Identification of Engineered IMGT Fc Variants in IMGT/mAb-DB Therapeutic Antibodies and Fusion proteins

Monoclonal antibodies (mAbs) and fusion proteins for immune applications (FPIA) play a crucial role in treating autoimmune diseases and cancers by targeting cell-surface proteins and triggering multiple immune mechanisms. These functions are mediated by the fragment crystallizable (Fc) region of mAbs and fusion proteins, whose interaction with Fc gamma receptors (Fc{gamma}Rs) can be modulated through Fc amino acid (AA) engineering. To address this, we developed the IMGT/FcVariantsExplorer tool (https://www.imgt.org/fcvariantsexplorer/) to identify AA changes within the Fc region in mAb and fusion proteins sequences from IMGT/2Dstructure-DB, the AA sequence database of IMGT(R), the international ImMunoGeneTics information system(R). We used the IMGT(R) nomenclature of engineered Fc variants involved in antibody effector properties and formats, applying a standardized classification in five categories: Effector, Half-life, Physicochemical properties, Structure, and Hybrid.
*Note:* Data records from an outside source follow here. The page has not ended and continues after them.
(** * Video teleprompter: a shallow embedding of the in-page logic

  The development follows the JavaScript sources: the single-class
  [VideoTeleprompter] of [src/script.js] (first copy, the one with the
  camera switch and the MIME probe; the second copy where it differs),
  and the component split [VideoComponent] / [ScriptComponent] /
  [ControlsComponent] / [VideoTeleprompterApp].

  What the browser does is kept explicit: interval timers, the streams
  handed out by [getUserMedia] with the state of their tracks,
  [localStorage], downloads and alerts are part of the state; the
  outcome of a camera request, the clock and the layout of the script
  view are inputs of the handlers.  A handler runs to its end before
  the next event is taken.

  JavaScript numbers are modelled by exact rationals extended with the
  non-finite values ([JsNum]); binary64 rounding is not modelled.
  Strings are sequences of 8-bit code units.  A text in storage that
  [JSON.stringify] produced is identified with the JSON document it
  holds. *)

From Stdlib Require Import ZArith QArith Qminmax String Ascii List Bool Lia Lqa
Sorted.
From stdpp Require Import base option list gmap strings.
Import ListNotations.

Local Open Scope string_scope.

(** ** Text: [trim], [split(/\s+/)], [parseInt] *)

Module Text.

(** The code units matched by [\s] and stripped by [trim] (those below
    256): TAB, LF, VT, FF, CR, SPACE, NBSP. *)
Definition isWhiteSpace (c : ascii) : bool :=
  let n := nat_of_ascii c in
  (Nat.eqb n 9 || Nat.eqb n 10 || Nat.eqb n 11 || Nat.eqb n 12
   || Nat.eqb n 13 || Nat.eqb n 32 || Nat.eqb n 160)%bool.

Fixpoint trimStart (s : string) : string :=
  match s with
  | EmptyString => EmptyString
  | String c s' => if isWhiteSpace c then trimStart s' else s
  end.

Fixpoint trimEnd (s : string) : string :=
  match s with
  | EmptyString => EmptyString
  | String c s' =>
      match trimEnd s' with
      | EmptyString => if isWhiteSpace c then EmptyString else String c EmptyString
      | t => String c t
      end
  end.

(** [String.prototype.trim] *)
Definition trim (s : string) : string := trimEnd (trimStart s).

Definition startsWithWs (s : string) : bool :=
  match s with
  | EmptyString => false
  | String c _ => isWhiteSpace c
  end.

(** [s.split(/\s+/)]: the pieces between maximal runs of white space.
    The result is never empty; a leading or trailing run yields an
    empty first or last piece, and the empty string yields [[""]]. *)
Fixpoint splitWs (s : string) : list string :=
  match s with
  | EmptyString => [EmptyString]
  | String c s' =>
      if isWhiteSpace c then
        (if startsWithWs s' then splitWs s' else EmptyString :: splitWs s')
      else
        match splitWs s' with
        | t :: r => String c t :: r
        | [] => [String c EmptyString]
        end
  end.

(** [word => word.length > 0] *)
Definition nonEmpty (w : string) : bool := negb (Nat.eqb (String.length w) 0).

(** [script.split(/\s+/).filter(word => word.length > 0).length],
    where [script] is the trimmed text. *)
Definition wordCount (script : string) : nat :=
  List.length (List.filter nonEmpty (splitWs script)).

(** The words of a text, read off directly: a word starts at every code
    unit that is not white space and is preceded by white space or by
    the start of the text. *)
Fixpoint wordStarts (prevWs : bool) (s : string) : nat :=
  match s with
  | EmptyString => 0
  | String c s' =>
      if isWhiteSpace c then wordStarts true s'
      else (if prevWs then 1 else 0) + wordStarts false s'
  end.

Definition tokenCount (s : string) : nat := wordStarts true s.

(** The text starts with a word. *)
Definition headIsWord (s : string) : bool :=
  match s with
  | EmptyString => false
  | String c _ => negb (isWhiteSpace c)
  end.

(** Digits for [parseInt]. *)
Definition digitVal (radix : Z) (c : ascii) : option Z :=
  (let n := Z.of_nat (nat_of_ascii c) in
   let v := if (48 <=? n) && (n <=? 57) then Some (n - 48)
            else if (97 <=? n) && (n <=? 122) then Some (n - 87)
            else if (65 <=? n) && (n <=? 90) then Some (n - 55)
            else None in
   match v with
   | Some d => if d <? radix then Some d else None
   | None => None
   end)%Z.

(** The longest prefix of digits, most significant first; [None] when
    there is no digit at all. *)
Fixpoint digitsPrefix (radix : Z) (acc : option Z) (s : string) : option Z :=
  match s with
  | EmptyString => acc
  | String c s' =>
      match digitVal radix c with
      | Some d => digitsPrefix radix (Some (match acc with Some a => a * radix + d | None => d end)%Z) s'
      | None => acc
      end
  end.

Definition stripHexPrefix (s : string) : option string :=
  match s with
  | String "0" (String "x" r) => Some r
  | String "0" (String "X" r) => Some r
  | _ => None
  end.

(** [parseInt(s)] with no radix argument; [None] is [NaN]. *)
Definition parseInt (s : string) : option Z :=
  let t := trimStart s in
  let '(neg, u) :=
    match t with
    | String "-" r => (true, r)
    | String "+" r => (false, r)
    | _ => (false, t)
    end in
  let mag :=
    match stripHexPrefix u with
    | Some r => digitsPrefix 16 None r
    | None => digitsPrefix 10 None u
    end in
  match mag with
  | Some m => Some (if neg then - m else m)%Z
  | None => None
  end.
We analyzed sequences of 1,107 mAbs and fusion proteins, identifying 483 entries with Fc AA changes, resulting in 211 unique Fc variants in the dataset. We also used web scraping to retrieve associated biological data from literature. All data have been integrated into IMGT/mAb-DB, with links to sequences in IMGT/2Dstructure-DB, enabling users to query Fc variants by their Category or Effect. This curated dataset reveals key trends in antibody engineering.